**YOUR OBJECTIVE**
Please read the records below and return each line holding the string "configured".

EXERCISE MATERIALS START

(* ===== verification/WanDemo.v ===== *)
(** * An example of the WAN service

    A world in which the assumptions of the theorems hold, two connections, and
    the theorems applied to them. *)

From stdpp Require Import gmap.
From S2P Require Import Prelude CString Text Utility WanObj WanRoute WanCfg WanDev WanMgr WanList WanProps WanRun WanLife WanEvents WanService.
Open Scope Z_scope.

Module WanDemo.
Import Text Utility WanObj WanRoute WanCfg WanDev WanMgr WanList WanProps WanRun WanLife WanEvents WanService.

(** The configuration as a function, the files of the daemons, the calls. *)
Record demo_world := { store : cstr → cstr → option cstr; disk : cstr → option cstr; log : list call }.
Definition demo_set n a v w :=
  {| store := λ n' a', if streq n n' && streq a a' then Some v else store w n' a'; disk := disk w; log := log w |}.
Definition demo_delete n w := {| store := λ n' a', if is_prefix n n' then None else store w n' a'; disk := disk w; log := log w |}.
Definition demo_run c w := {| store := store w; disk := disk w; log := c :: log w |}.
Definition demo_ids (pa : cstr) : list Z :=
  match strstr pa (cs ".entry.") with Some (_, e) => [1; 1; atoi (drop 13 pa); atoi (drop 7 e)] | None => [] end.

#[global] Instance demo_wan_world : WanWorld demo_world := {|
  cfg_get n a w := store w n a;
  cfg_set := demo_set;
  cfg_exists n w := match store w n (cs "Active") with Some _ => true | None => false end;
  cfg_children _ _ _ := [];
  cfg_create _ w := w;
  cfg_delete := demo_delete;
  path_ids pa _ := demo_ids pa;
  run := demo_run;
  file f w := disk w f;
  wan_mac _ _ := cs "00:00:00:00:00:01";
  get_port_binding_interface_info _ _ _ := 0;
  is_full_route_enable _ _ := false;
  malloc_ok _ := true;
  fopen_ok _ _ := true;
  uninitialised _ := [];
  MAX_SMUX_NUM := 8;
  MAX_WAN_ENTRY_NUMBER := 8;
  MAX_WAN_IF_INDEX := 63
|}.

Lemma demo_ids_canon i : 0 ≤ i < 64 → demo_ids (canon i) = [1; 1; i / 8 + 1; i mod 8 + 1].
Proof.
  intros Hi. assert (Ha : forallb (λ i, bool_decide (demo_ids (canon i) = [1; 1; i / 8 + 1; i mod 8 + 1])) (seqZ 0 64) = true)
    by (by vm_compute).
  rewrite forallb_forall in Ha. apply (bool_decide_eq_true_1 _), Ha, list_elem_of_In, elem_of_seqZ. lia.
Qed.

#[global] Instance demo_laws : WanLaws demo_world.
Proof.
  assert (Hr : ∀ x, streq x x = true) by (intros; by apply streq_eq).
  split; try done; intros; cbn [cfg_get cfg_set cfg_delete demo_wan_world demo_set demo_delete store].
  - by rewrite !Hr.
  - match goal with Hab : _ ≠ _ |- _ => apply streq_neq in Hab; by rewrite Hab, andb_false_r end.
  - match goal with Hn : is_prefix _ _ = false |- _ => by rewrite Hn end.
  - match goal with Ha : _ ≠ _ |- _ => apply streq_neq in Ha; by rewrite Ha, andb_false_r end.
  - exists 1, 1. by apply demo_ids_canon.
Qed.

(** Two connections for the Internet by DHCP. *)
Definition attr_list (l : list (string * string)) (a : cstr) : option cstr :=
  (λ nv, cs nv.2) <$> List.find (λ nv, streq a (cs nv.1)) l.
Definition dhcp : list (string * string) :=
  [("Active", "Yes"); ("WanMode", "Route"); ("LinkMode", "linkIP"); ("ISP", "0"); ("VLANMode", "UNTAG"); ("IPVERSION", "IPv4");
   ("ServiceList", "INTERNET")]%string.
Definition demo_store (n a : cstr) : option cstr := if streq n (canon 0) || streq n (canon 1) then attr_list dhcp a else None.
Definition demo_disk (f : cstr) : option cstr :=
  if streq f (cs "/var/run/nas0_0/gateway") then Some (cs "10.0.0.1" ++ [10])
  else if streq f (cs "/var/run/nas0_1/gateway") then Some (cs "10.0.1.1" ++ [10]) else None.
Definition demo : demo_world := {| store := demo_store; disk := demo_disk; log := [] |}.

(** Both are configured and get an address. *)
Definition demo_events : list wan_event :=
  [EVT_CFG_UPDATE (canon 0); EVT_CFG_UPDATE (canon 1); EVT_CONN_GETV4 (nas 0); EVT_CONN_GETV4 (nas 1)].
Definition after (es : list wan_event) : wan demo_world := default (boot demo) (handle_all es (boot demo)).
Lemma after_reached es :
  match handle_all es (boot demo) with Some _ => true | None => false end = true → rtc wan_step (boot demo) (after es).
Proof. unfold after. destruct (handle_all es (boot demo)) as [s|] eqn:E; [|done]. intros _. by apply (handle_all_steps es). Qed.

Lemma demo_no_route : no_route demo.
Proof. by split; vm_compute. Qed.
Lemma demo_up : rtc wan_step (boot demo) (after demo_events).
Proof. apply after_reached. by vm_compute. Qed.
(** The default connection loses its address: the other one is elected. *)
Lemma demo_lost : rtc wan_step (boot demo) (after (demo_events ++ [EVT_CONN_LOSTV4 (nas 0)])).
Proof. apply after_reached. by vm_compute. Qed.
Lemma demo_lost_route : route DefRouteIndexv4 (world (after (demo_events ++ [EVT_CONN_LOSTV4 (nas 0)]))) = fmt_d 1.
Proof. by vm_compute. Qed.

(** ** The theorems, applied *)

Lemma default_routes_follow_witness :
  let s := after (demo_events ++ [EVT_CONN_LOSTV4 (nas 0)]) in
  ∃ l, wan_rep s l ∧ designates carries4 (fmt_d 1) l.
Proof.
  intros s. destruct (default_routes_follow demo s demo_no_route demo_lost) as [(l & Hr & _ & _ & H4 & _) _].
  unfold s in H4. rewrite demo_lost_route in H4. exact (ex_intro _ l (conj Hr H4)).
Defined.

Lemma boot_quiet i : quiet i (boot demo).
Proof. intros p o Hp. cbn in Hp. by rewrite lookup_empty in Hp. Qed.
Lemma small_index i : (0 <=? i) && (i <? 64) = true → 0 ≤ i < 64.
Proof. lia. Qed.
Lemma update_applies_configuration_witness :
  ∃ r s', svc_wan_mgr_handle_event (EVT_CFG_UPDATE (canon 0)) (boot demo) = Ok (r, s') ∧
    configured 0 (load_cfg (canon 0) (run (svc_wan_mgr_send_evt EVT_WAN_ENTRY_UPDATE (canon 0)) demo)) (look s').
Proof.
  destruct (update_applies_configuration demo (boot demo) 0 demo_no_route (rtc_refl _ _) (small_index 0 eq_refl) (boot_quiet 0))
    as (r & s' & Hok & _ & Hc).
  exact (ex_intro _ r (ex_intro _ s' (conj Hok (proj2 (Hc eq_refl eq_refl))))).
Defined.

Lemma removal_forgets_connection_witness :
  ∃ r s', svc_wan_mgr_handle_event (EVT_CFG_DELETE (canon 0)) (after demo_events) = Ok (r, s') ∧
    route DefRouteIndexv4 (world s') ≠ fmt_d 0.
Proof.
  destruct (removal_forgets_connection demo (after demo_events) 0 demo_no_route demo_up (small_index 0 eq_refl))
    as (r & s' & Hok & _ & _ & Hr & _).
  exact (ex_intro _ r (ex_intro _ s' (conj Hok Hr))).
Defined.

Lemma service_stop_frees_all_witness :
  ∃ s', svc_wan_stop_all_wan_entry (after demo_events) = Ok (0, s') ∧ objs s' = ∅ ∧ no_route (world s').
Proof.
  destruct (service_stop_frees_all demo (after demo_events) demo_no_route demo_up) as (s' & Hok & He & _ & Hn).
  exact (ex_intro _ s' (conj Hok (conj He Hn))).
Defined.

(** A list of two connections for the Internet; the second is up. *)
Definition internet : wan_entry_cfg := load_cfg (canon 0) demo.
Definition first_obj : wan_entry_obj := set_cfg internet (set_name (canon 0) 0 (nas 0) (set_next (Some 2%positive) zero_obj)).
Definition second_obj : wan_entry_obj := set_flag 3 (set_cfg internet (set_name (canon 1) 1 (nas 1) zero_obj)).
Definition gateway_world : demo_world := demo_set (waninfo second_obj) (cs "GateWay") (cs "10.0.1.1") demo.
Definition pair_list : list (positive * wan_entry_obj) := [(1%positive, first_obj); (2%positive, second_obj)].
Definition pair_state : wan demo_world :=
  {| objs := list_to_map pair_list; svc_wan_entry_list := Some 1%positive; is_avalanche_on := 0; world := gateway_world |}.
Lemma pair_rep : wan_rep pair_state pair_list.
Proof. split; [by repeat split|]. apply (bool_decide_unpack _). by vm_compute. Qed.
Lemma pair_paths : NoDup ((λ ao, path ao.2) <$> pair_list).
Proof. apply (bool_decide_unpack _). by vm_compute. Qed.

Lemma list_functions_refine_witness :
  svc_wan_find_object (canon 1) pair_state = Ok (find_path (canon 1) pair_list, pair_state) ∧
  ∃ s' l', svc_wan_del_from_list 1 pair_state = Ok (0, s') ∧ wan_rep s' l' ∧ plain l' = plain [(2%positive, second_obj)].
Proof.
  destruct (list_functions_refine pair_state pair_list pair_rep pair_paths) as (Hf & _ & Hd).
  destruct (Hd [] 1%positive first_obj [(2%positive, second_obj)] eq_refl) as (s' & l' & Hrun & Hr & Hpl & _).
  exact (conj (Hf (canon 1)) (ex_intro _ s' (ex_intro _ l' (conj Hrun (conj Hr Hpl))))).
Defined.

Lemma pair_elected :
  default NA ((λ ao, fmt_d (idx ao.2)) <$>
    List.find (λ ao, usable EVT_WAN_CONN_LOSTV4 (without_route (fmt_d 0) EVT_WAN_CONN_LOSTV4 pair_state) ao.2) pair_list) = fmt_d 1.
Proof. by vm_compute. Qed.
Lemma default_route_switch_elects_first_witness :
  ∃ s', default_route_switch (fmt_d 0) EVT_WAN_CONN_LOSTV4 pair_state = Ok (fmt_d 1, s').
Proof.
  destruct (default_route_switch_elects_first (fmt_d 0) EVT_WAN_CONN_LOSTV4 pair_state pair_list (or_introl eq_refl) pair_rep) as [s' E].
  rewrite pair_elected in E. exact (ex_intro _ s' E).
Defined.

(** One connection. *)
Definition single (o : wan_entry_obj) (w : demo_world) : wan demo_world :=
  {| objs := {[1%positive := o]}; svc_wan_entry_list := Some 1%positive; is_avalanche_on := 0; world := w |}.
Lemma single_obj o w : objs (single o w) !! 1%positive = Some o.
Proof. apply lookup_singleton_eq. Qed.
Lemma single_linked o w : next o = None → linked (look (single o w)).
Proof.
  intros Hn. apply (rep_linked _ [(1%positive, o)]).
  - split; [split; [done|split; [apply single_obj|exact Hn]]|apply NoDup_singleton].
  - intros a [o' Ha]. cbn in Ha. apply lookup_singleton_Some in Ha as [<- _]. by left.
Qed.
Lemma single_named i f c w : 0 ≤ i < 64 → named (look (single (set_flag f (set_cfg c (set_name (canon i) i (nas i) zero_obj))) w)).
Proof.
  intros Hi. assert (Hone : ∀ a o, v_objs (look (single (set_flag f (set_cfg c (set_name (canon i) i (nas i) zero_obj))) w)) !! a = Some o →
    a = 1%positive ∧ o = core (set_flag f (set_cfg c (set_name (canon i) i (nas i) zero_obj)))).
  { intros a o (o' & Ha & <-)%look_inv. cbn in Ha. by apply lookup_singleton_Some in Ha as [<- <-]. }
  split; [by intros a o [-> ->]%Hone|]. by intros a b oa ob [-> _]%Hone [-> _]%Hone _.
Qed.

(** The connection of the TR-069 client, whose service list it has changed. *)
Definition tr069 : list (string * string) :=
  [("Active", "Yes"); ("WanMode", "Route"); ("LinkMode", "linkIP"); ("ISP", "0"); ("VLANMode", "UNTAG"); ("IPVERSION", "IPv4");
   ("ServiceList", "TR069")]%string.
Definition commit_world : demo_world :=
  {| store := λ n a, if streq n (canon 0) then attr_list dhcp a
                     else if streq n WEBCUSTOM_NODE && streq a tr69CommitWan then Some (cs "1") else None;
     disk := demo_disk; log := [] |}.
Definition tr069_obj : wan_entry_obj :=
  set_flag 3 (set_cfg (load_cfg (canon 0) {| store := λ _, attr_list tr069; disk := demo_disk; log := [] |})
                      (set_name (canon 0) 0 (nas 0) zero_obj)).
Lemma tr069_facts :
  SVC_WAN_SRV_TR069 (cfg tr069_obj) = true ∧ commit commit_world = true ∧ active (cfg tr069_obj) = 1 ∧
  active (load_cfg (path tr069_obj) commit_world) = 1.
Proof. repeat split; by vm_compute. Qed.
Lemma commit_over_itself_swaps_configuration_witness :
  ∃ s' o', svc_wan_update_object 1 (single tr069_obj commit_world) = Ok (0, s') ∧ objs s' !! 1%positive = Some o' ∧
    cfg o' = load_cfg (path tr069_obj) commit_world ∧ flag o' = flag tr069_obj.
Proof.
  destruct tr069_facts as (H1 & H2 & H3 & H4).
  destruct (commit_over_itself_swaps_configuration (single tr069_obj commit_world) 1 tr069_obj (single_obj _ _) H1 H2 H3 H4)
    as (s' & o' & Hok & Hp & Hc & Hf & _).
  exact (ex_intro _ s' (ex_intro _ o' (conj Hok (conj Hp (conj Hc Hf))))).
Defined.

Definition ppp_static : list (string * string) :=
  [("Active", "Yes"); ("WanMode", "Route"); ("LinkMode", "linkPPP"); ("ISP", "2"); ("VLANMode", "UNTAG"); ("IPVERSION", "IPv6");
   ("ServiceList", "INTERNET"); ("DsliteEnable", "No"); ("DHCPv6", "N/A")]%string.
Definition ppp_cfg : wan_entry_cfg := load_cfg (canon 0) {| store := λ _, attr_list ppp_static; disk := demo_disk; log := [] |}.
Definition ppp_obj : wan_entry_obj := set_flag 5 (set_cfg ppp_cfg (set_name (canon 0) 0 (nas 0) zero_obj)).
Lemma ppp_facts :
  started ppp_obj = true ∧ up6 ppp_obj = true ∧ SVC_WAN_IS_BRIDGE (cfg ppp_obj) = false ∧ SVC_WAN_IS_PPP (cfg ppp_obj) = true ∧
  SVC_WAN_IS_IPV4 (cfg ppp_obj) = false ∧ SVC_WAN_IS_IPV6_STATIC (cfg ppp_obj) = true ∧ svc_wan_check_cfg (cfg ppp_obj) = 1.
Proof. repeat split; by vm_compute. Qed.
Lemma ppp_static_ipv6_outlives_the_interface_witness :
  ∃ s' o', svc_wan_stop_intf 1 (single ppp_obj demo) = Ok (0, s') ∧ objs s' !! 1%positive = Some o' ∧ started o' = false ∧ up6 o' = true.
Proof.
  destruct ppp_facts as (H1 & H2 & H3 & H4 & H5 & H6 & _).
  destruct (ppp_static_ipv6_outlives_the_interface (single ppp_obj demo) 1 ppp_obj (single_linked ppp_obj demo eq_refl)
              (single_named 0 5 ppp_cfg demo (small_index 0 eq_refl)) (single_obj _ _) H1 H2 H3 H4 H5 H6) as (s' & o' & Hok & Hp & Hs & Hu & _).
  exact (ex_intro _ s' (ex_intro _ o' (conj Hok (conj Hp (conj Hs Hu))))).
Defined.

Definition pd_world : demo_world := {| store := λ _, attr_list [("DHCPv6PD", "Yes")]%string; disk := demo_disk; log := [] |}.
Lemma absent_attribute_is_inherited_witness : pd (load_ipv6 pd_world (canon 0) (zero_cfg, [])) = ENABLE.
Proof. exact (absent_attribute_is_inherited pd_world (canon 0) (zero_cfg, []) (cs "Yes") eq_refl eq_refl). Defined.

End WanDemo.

EXERCISE MATERIALS END

**TASK RESPONSE**
(** Both are configured and get an address. *)
    configured 0 (load_cfg (canon 0) (run (svc_wan_mgr_send_evt EVT_WAN_ENTRY_UPDATE (canon 0)) demo)) (look s').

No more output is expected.